Saturday, July 26, 2014

My review of movie--Dawn of Planet of the Apes--

Movie (script) review--

Dawn of the Planet of the Apes.

I saw this last week and was about to write about it, but I always have too much to do.

First off it is Excellent--5 out of 5 stars.

2.  The principal aim of all art is to establish empathy, make the audience feel what it feels like to be an ape, what it feels like to be a human at the last stages--the dawn of the apes, the sunset of homo sapiens.

This movie does this excellently.

3.  Me and the Apes. 

In Burma I had no good information, and like my mother I was a bit repulsed by monkeys.  The only monkeys I had seen were the ones in the badly kept Rangoon Zoo (for all that about Col. Hla Aung)--and we had heard only of the monkey kept as a pet by a British man, a Mr. Grant, if I remember rightly, my uncle's friend, who lived in Rangoon and liked animals.

But in America I went to more and better zoos, including the oldest one in Philadelphia and National Zoo in DC, part of the Smithsonian.

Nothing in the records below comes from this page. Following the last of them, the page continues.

(** One butterfly block: [z] is a square root of the tag. *)
Lemma split_block_ev f m z c b :
  z * z ≡[q] c → block_inv f (2 * m) c b →
  Forall2 (block_inv f m) [z; - z]
    [zip_with (F z) (take (st * m) b) (drop (st * m) b); zip_with (G z) (take (st * m) b) (drop (st * m) b)].
Proof using All.
  intros Hz [Hb Hev].
  assert (Hl : length (take (st * m) b) = (st * m)%nat) by (rewrite length_take; lia).
  assert (Hd : length (drop (st * m) b) = (st * m)%nat) by (rewrite length_drop; lia).
  assert (Key : ∀ H s, s * s ≡[q] c → (∀ x y, H x y ≡[q] x + s * y) →
    block_inv f m s (zip_with H (take (st * m) b) (drop (st * m) b))).
  { intros H s Hs HH. split; [rewrite length_zip_with; lia|]. intros g Hg.
    etransitivity; [apply E_proper, (veq_zip_with _ (λ x y, x + s * y)), HH|].
    etransitivity; [symmetry; by apply (E_fold g s _ _ m)|]. rewrite take_drop. apply Hev.
    replace (2 * m)%nat with (m + m)%nat by lia.
    by rewrite Nat2Z.inj_add, Z.pow_add_r, Hg by lia. }
  constructor; [|constructor; [|constructor]].
  - apply Key; [done|]. intros x y. apply F_spec.
  - apply Key; [rewrite <- Hz; apply cong_of_eq; ring|].
    intros x y. rewrite G_spec. apply cong_of_eq. ring.
Qed.

Lemma layer_op_ev f m zs cs bs :
  Forall2 (λ z c, z * z ≡[q] c) zs cs → Forall2 (block_inv f (2 * m)) cs bs →
  ∃ bs', concat (layer_op F G (st * m) zs bs) = concat bs' ∧ Forall2 (block_inv f m) (signs zs) bs'.
Proof using All.
  intros Hz. revert bs. induction Hz as [|z c zs cs Hz _ IH]; intros bs Hbs; inversion Hbs as [|? b ? bs0 Hb Hbs0].
  - exists []. by split.
  - destruct (IH bs0 Hbs0) as (bs' & E1 & H').
    eexists (_ ++ bs'). split; [|exact (Forall2_app (split_block_ev f m z c b Hz Hb) H')].
    unfold layer_op in *. cbn [zip_with concat]. rewrite E1, concat_app. f_equal.
    unfold map_halves. cbn [concat]. by rewrite app_nil_r.
Qed.

(** The layers [0], [1], ... in turn, on [st * 2 ^ top] coefficients. *)
Context (zeta : nat → Z) (top : nat) (NL : nat → list Z → list Z).
Fixpoint layers (k : nat) (f : list Z) : list Z := match k with O => f | S k => NL k (layers k f) end.

Context (NL_spec : ∀ k bs, (k < top)%nat → Forall (λ b, length b = 2 * (st * 2 ^ (top - S k)))%nat bs →
           length bs = (2 ^ k)%nat → NL k (concat bs) = concat (layer_op F G (st * 2 ^ (top - S k)) (layer_zetas zeta k) bs)).
Context (zeta_square : ∀ k, (k < top)%nat → Forall2 (λ z c, z * z ≡[q] c) (layer_zetas zeta k) (tags zeta k)).

Lemma layers_inv f k : (k ≤ top)%nat → length f = (st * 2 ^ top)%nat →
  ∃ bs, layers k f = concat bs ∧ Forall2 (block_inv f (2 ^ (top - k))) (tags zeta k) bs.
Proof using All.
  intros Hk Hf. induction k as [|k IH].
  - exists [f]. split; [simpl; by rewrite app_nil_r|]. constructor; [|constructor].
    rewrite Nat.sub_0_r. split; [exact Hf|]. intros g _. reflexivity.
  - destruct IH as (bs & E1 & H); [lia|]. cbn [layers].
    assert (E2 : (2 ^ (top - k) = 2 * 2 ^ (top - S k))%nat)
      by (replace (top - k)%nat with (S (top - S k)) by lia; reflexivity).
    rewrite E2 in H. destruct (block_inv_length _ _ _ _ H) as [Hl Hn].
    rewrite E1, NL_spec; [|lia| |by rewrite Hn, length_tags].
    + apply (layer_op_ev f (2 ^ (top - S k)) _ (tags zeta k)); [apply zeta_square; lia | exact H].
    + eapply list.Forall_impl; [exact Hl|]. intros b Hb. cbn beta in Hb. lia.
Qed.

End Evaluation.

(** ** The inverse of a layer *)

Section Inverse.
Context (F G F' G' : Z → Z → Z → Z).
Context (F_spec : ∀ z x y, F z x y ≡[q] x + z * y) (G_spec : ∀ z x y, G z x y ≡[q] x - z * y).
Context (F'_spec : ∀ z x y, F' z x y ≡[q] x + y) (G'_spec : ∀ z x y, G' z x y ≡[q] z * (y - x)).

(** The inverse butterfly undoes the butterfly, up to the factor 2. *)
Lemma merge_split z z' len b :
  z * z' ≡[q] -1 → length b = (2 * len)%nat →
  veq (map_halves (F' z') (G' z') len (map_halves (F z) (G z) len b)) (vscale 2 b).
Proof using All.
  intros Hz Hb.
  assert (Hlo : length (take len b) = len) by (rewrite length_take; lia).
  assert (Hhi : length (drop len b) = len) by (rewrite length_drop; lia).
  pose proof (eq_sym (take_drop len b)) as Eb. revert Hlo Hhi Eb. generalize (take len b) (drop len b).
  intros lo hi Hlo Hhi ->. unfold map_halves. rewrite (take_app_length' lo), (drop_app_length' lo) by lia.
  assert (Hl : length (zip_with (F z) lo hi) = len) by (rewrite length_zip_with; lia).
  rewrite take_app_length', drop_app_length' by lia.
  unfold vscale. rewrite map_app. clear Hl Hb. apply Forall2_app.
  - revert len hi Hlo Hhi. induction lo as [|x lo IH]; intros len [|y hi] Hl Hh; cbn [length] in *; try lia; constructor.
    + rewrite F'_spec, F_spec, G_spec. apply cong_of_eq. ring.
    + apply (IH (pred len)); lia.
  - revert len hi Hlo Hhi. induction lo as [|x lo IH]; intros len [|y hi] Hl Hh; cbn [length] in *; try lia; constructor.
    + rewrite G'_spec, F_spec, G_spec.
      transitivity (z * z' * (-2 * y)); [apply cong_of_eq; ring|]. rewrite Hz. apply cong_of_eq. ring.
    + apply (IH (pred len)); lia.
Qed.

(** And the butterfly undoes the inverse butterfly. *)
Lemma split_merge z z' len b :
  z * z' ≡[q] -1 → length b = (2 * len)%nat →
  veq (map_halves (F z) (G z) len (map_halves (F' z') (G' z') len b)) (vscale 2 b).
Proof using All.
  intros Hz Hb.
  assert (Hlo : length (take len b) = len) by (rewrite length_take; lia).
  assert (Hhi : length (drop len b) = len) by (rewrite length_drop; lia).
  pose proof (eq_sym (take_drop len b)) as Eb. revert Hlo Hhi Eb. generalize (take len b) (drop len b).
  intros lo hi Hlo Hhi ->. unfold map_halves. rewrite (take_app_length' lo), (drop_app_length' lo) by lia.
  assert (Hl : length (zip_with (F' z') lo hi) = len) by (rewrite length_zip_with; lia).
  rewrite take_app_length', drop_app_length' by lia.
  unfold vscale. rewrite map_app. clear Hl Hb. apply Forall2_app.
  - revert len hi Hlo Hhi. induction lo as [|x lo IH]; intros len [|y hi] Hl Hh; cbn [length] in *; try lia; constructor.
    + rewrite F_spec, F'_spec, G'_spec.
      transitivity (x + y + z * z' * (y - x)); [apply cong_of_eq; ring|]. rewrite Hz. apply cong_of_eq. ring.
    + apply (IH (pred len)); lia.
  - revert len hi Hlo Hhi. induction lo as [|x lo IH]; intros len [|y hi] Hl Hh; cbn [length] in *; try lia; constructor.
    + rewrite G_spec, F'_spec, G'_spec.
      transitivity (x + y - z * z' * (y - x)); [apply cong_of_eq; ring|]. rewrite Hz. apply cong_of_eq. ring.
    + apply (IH (pred len)); lia.
Qed.

Lemma layer_op_inverse len zs zs' bs :
  Forall2 (λ z z', z * z' ≡[q] -1) zs zs' → length zs = length bs → Forall (λ b, length b = 2 * len)%nat bs →
  veq (concat (layer_op F' G' len zs' (layer_op F G len zs bs))) (vscale 2 (concat bs)).
Proof using All.
  intros Hz Hl Hbs. unfold vscale. rewrite concat_map. apply veq_concat.
  revert bs Hl Hbs. induction Hz as [|z z' zs zs' Hz _ IH]; intros [|b bs] Hl Hbs; try done; try by constructor.
  apply list.Forall_cons in Hbs as [Hb Hbs]. constructor; [by apply merge_split | apply IH; [by injection Hl | done]].
Qed.

Lemma layer_op_inverse_r len zs zs' bs :
  Forall2 (λ z z', z * z' ≡[q] -1) zs zs' → length zs = length bs → Forall (λ b, length b = 2 * len)%nat bs →
  veq (concat (layer_op F G len zs (layer_op F' G' len zs' bs))) (vscale 2 (concat bs)).
Proof using All.
  intros Hz Hl Hbs. unfold vscale. rewrite concat_map. apply veq_concat.
  revert bs Hl Hbs. induction Hz as [|z z' zs zs' Hz _ IH]; intros [|b bs] Hl Hbs; try done; try by constructor.
  apply list.Forall_cons in Hbs as [Hb Hbs]. constructor; [by apply split_merge | apply IH; [by injection Hl | done]].
Qed.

In Burma when the mistreated animals in the zoo died, they were just stuffed and taken across the street and put in the Natural History Museum.

(I can still remember "the gap toothed one" making faces at me because I drove my Mini Minor and took my sons and nephews to the Museum.  What's wrong with that?  Children should go to such places, it is educational.)

In America also I read more.

So I did not like it when someone (Burmese) said to me, "So, teacher, you hold by the theory that men are descended from apes."

That was not strictly correct.

We and the apes are descended from the same ancestor/s.

We all look like apes and chimpanzees still have 99% (?) of our genes.

In the DC zoo in the 90s, I saw apes being taught language with simple sentences.  I think it was an orangutan working on a computer screen with the researcher.

--

I saw the first movie Planet of the Apes (staring Charlton Heston of NRA fame or infamy)--in Warsaw, Poland in 1969--dubbed in Polish.

That movie ends with human beings having destroyed NY City.

--

This one--

Acting and direction, special effects all very good.

But the script!!--that is Excellent.

The first and last shots are focused on the ape leader Ceasar's eyes.

True to this, it is all from Ceasar's point of view, and truly wonderful writing.

Language is introduced slowly, beginning with the first word spoken by Ceasar, "Go!"

Alan Serkis is excellent, also the actor who played the bad ape Koba.

Language is never used for more than a few very simple, declarative but important sentences by the apes.

Apes are majestic.

Humans are portrayed as petty, manipulative and ineffectual losers, stupid.

The music and sets are excellent.

In the end, it is all political and all about power, not hydroelectric power, I mean power as in powerful/Ceasar.

This movie explores what it means to be truly human, a true ape.